过了五里暗门,登上麟趾塬,吕琮一脸不可思议。

他有点怀疑王允是不是没脑子。

这一路自黄巷坂走来,他没见到一个汉军戍卒。

给他都整懵了。

太离谱了。

究竟是他高估了麟趾塬对关中的战略意义。

还是此时的王允根本就不认为牛辅和董越等人有胆子敢进攻长安。

这样一个天险要隘,居然都不派人守着。

吕琮真不知王允在想什么。

人怎么能蠢到这种地步。

不过吕琮转念一想,又觉得似乎也正常,他这是上帝视角。

他是后来者,知道历史的走向。

可如今这个时代的人,却未必能觉察到,乱世已经到来。

即便是王允这等身居高位之人,也未必能反应过来。

人都是很主观的,所知所感所想皆由所见决定。

这便是当局者迷。

此前,东汉内部各地已承平近两个世纪。

而历代王朝都有个特点。

那就是一旦内部承平,当权者思维便会转到外患之上。

从而渐渐忽略了内部那些日渐废弛的雄关险隘的作用。

比如汉武帝废函谷关。

抛开黄河下切露出滩涂,使得可以绕过函谷入关中的因素,汉武帝更多是从加强中央对地方控制的政治角度出发。
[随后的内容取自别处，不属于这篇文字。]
(** ** Values as the server takes them *)

Lemma utf8_chars_shorter (n : nat) :
  forall (s : string) (chars : list string),
    (String.length s <= n)%nat ->
    utf8_chars s = Some chars ->
    (List.length chars <= String.length s)%nat.
Proof.
  induction n as [|n IH]; intros s chars Hn Hs.
  - destruct s; [|cbn in Hn; lia]. injection Hs as <-. cbn. lia.
  - destruct s as [|c0 s1]; [injection Hs as <-; cbn; lia|].
    cbn [utf8_chars] in Hs. cbn [String.length] in *.
    destruct (byte_in 1 127 c0).
    { destruct (utf8_chars s1) as [l|] eqn:H1; [|discriminate Hs].
      injection Hs as <-. cbn [List.length].
      specialize (IH s1 l ltac:(lia) H1). lia. }
    destruct (byte_in 194 223 c0).
    { destruct s1 as [|c1 s2]; [discriminate Hs|].
      destruct (byte_in 128 191 c1); [|discriminate Hs].
      destruct (utf8_chars s2) as [l|] eqn:H2; [|discriminate Hs].
      injection Hs as <-. cbn [List.length String.length] in *.
      specialize (IH s2 l ltac:(lia) H2). lia. }
    destruct (byte_in 224 239 c0).
    { destruct s1 as [|c1 [|c2 s3]]; try discriminate Hs.
      destruct (_ && _); [|discriminate Hs].
      destruct (utf8_chars s3) as [l|] eqn:H3; [|discriminate Hs].
      injection Hs as <-. cbn [List.length String.length] in *.
      specialize (IH s3 l ltac:(lia) H3). lia. }
    destruct (byte_in 240 244 c0); [|discriminate Hs].
    destruct s1 as [|c1 [|c2 [|c3 s4]]]; try discriminate Hs.
    destruct (_ && _); [|discriminate Hs].
    destruct (utf8_chars s4) as [l|] eqn:H4; [|discriminate Hs].
    injection Hs as <-. cbn [List.length String.length] in *.
    specialize (IH s4 l ltac:(lia) H4). lia.
Qed.
(** * AutoGen multi-agent research assistant: workflow.py and web_search.py

    A shallow embedding of the orchestration layer of the repository:
    the result extractor, the contribution analyzer, the workflow
    orchestrator with its session store, the report renderer
    (workflow.py) and the fail-soft search provider (web_search.py).

    Conventions.
    - A Python [str] is a [string]; every [ascii] stands for one
      character, so [String.length] is Python's [len].  The character
      tables below (URL characters, white space, line boundaries) are
      Python's, restricted to the characters an [ascii] can hold.
    - A dict read with [.get(key, default)] is a [gmap] from keys to
      values; a dict literal with a fixed set of keys is a record.
    - A mutable list that is shared between objects lives in a heap and
      is referred to by its location.
    - A call into a library that may raise is a value of [Exc]. *)

From stdpp Require Import gmap strings list fin_maps pretty.
From Stdlib Require Import ZArith Lia.
From Stdlib Require Import Ascii.
From Stdlib Require String.

Local Open Scope Z_scope.
Local Open Scope nat_scope.

(** ** Python strings *)

Module PyStr.

(** The newline character. *)
Definition nl : string := String (Ascii.ascii_of_nat 10) "".

(** [s.startswith(p)], returning what follows the prefix. *)
Fixpoint strip_prefix (p s : string) : option string :=
  match p, s with
  | EmptyString, _ => Some s
  | String a p', String b s' =>
      if Ascii.eqb a b then strip_prefix p' s' else None
  | String _ _, EmptyString => None
  end.

(** [needle in hay]. *)
Fixpoint str_in (needle hay : string) : bool :=
  match strip_prefix needle hay with
  | Some _ => true
  | None =>
      match hay with
      | EmptyString => false
      | String _ hay' => str_in needle hay'
      end
  end.

(** [s[:n]]. *)
Fixpoint str_take (n : nat) (s : string) : string :=
  match n, s with
  | S n', String c s' => String c (str_take n' s')
  | _, _ => ""
  end.

(** [sep.join(parts)]. *)
Fixpoint join (sep : string) (parts : list string) : string :=
  match parts with
  | [] => ""
  | [p] => p
  | p :: ps => p +:+ sep +:+ join sep ps
  end.

Definition in_range (lo hi c : Ascii.ascii) : bool :=
  (Ascii.N_of_ascii lo <=? Ascii.N_of_ascii c)%N
  && (Ascii.N_of_ascii c <=? Ascii.N_of_ascii hi)%N.

Definition one_of (cs : string) (c : Ascii.ascii) : bool :=
  existsb (Ascii.eqb c) (String.list_ascii_of_string cs).

End PyStr.

(** ** The URL pattern of the result extractor

    [http[s]?://(?:[a-zA-Z]|[0-9]|[$-_@.&+]|[!*\\(\\),]|(?:%[0-9a-fA-F][0-9a-fA-F]))+]
    as used with [re.findall]: the pattern has no capturing group, so
    every match is reported as the matched text, matches are searched
    from left to right and do not overlap. *)

Module Re.
Import PyStr.

(** The alternatives of the repeated group, in the order of the
    pattern.  In the raw string the class [[!*\\(\\),]] holds the
    characters [!], [*], backslash, [(], [)] and [,]. *)
Definition alt_letter (c : Ascii.ascii) : bool :=
  in_range "a"%char "z"%char c || in_range "A"%char "Z"%char c.
Definition alt_digit (c : Ascii.ascii) : bool :=
  in_range "0"%char "9"%char c.
Definition alt_punct (c : Ascii.ascii) : bool :=
  in_range "$"%char "_"%char c || one_of "@.&+" c.
Definition alt_paren (c : Ascii.ascii) : bool := one_of "!*\(\)," c.
Definition hex_digit (c : Ascii.ascii) : bool :=
  in_range "0"%char "9"%char c || in_range "a"%char "f"%char c
  || in_range "A"%char "F"%char c.

(** The four alternatives that take a single character. *)
Definition url_char (c : ascii) : bool :=
  alt_letter c || alt_digit c || alt_punct c || alt_paren c.

(** One iteration of the group: the first alternative that matches
    wins; the result is what is left of the input. *)
Definition group_iter (s : string) : option string :=
  match s with
  | EmptyString => None
  | String c r =>
      if url_char c
      then Some r
      else
        match s with
        | String "%"%char (String h1 (String h2 r')) =>
            if hex_digit h1 && hex_digit h2 then Some r' else None
        | _ => None
        end
  end.

(** The greedy repetition: iterate while the group matches.  Nothing
    follows the repetition in the pattern, so the first stop is the
    match.  Every iteration consumes a character, so [String.length s]
    iterations are enough. *)
Fixpoint group_star (fuel : nat) (s : string) : string :=
  match fuel with
  | 0 => s
  | S fuel' =>
      match group_iter s with
      | Some r => group_star fuel' r
      | None => s
      end
  end.

(** [://(?:...)+] at the head of [r]: the number of characters matched. *)
Definition tail_match (r : string) : option nat :=
  match strip_prefix "://" r with
  | None => None
  | Some body =>
      let rest := group_star (String.length body) body in
      if String.length rest <? String.length body
      then Some (3 + (String.length body - String.length rest))
      else None
  end.

(** The whole pattern at the head of [s]: the length of the match.
    [[s]?] is greedy: the branch that takes the [s] is tried first. *)
Definition match_here (s : string) : option nat :=
  match strip_prefix "http" s with
  | None => None
  | Some r =>
      let with_s :=
        match r with
        | String "s"%char r1 => tail_match r1
        | _ => None
        end in
      match with_s with
      | Some n => Some (4 + 1 + n)
      | None =>
          match tail_match r with
          | Some n => Some (4 + n)
          | None => None
          end
      end
  end.

(** [re.findall]: [skip] counts the characters of the current match
    that are still to be passed over. *)
Fixpoint findall_from (skip : nat) (s : string) : list string :=
  match s with
  | EmptyString => []
  | String _ s' =>
      match skip with
      | S k => findall_from k s'
      | 0 =>
          match match_here s with
          | Some n => str_take n s :: findall_from (n - 1) s'
          | None => findall_from 0 s'
          end
      end
  end.

Definition findall (s : string) : list string := findall_from 0 s.

End Re.

(** ** Messages and extracted results *)

(** A message of the transcript is a dict; the code reads it with
    [message.get("content", "")] and [message.get("name", ...)]. *)
Abbreviation Message := (gmap string string).

Definition dict_get (d : gmap string string) (key dflt : string) : string :=
  default dflt (d !! key).

(** [{"content": content, "agent": name}] *)
Record Finding := mkFinding { content : string; agent : string }.

Record Results := mkResults {
  findings : list Finding;
  sources : list string;
  synthesis : string;
  critique : string;
  recommendations : list string
}.

Definition empty_results : Results :=
  {| findings := []; sources := []; synthesis := ""; critique := "";
     recommendations := [] |}.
中华泱泱数千年历史长河中,因时代所需而废弃昔日雄关或要塞的例子,彼彼皆是。

又有谁能时刻留有乱世处世的思维。

除非是他这种后来客。

加之当下董卓刚死不久,朝廷兵力匮乏。

王允连长安内部都理不顺,又哪有心思顾得上其他。

何况还有王允那深入骨子里,瞧不起西凉武人集团的傲慢。

想到这,吕琮也不得不感慨,真是时也命也。

或许,王允命中注定会有此一劫。

刘氏也注定会遭此复灭之灾难。

一饮一啄,皆有天定。

以前,吕琮不是很信这种宿命论。

但有了这一世的经历,他也不确定这世界是不是自己所看到的那样。

因为他前后死了两次。

当然了,也有可能是麟趾塬上的戍卒全都吓跑了。

在此之前,关中和弘农都在西凉军的掌控当中。

董卓一死,这些戍卒离长安近,肯定是最先得知,就全都被吓跑了。

这也是很有可能的。

一刻钟后。

吕琮三人策马来到麟趾塬西面悬崖边,远望百米之下的禁沟和潼河。

视线所及,荒无人烟。

唯见三两座黄土堆,自北向南依次排开,应该就是后世史籍上记载的十二连城,如今已倒塌彻底荒废了。

吕琮彻底无语了,

他现在算是明白了,为什么后来李傕郭汜率军打到新丰,长安的王允才发现。

抛开李傕郭汜是率骑军奔袭不谈,王允的傲慢短视轻敌,或许才是最致命的。

否则,即便不在麟趾塬上创建一座关城,就派人守那狭小的五里暗门这条凹道上,光从上面扔石头,就够李傕郭汜等人喝一壶的了。

“公子,怎地了?”见吕琮望着禁沟发呆,涂夫挠头问。

典韦那毛脸上,亦满是疑惑。

这一路吕琮都奇奇怪怪的。

登上麟趾塬前,吕琮非要去黄河边上看看。

见那黄水是从北塬绝壁下奔腾而过,欢喜的原地一蹦老高。

象个三岁孩童。

随后一路上是这里瞅瞅,那里看看,嘴里叨叨咕咕的。

一会蹙眉发呆,一会又是面露傻笑,完全不知是要作甚,发的啥疯。

“公子,再不走,就得留在此地过夜了。”涂夫看了眼天色后提醒道。

“那就不走了,明日再走。”吕琮脸色略显兴奋。

离开长安时,他是沿黄河顺游而下,没机会实地探查。

这麟趾塬事关他计划成败。

他必须对麟趾塬及周边地形地貌环境有个全面的了解。

“看着公子,有事大声唤我。”

典韦一脸无所谓,朝涂夫扔下几句话,便勒转马头,打马奔向远处那片茂密的山林之中。

“老典,最好能打只竹熊回来,那玩意的肉贼香。”涂夫舔着嘴朝典韦背影喊话。

半个时辰后,

于塬上东南西北,四处奔马观望后,吕琮脸上笑容是愈发的璨烂。

他依稀记得《潼关卫志》有言:守关而不守禁沟者,守犹非守也,守禁沟而不建十二连城者,守犹未善也。

没有意外。

这个麟趾塬和前世史籍记载中的东汉时期的麟趾塬,几乎是一模一样,地貌环境甚至还要好上许多。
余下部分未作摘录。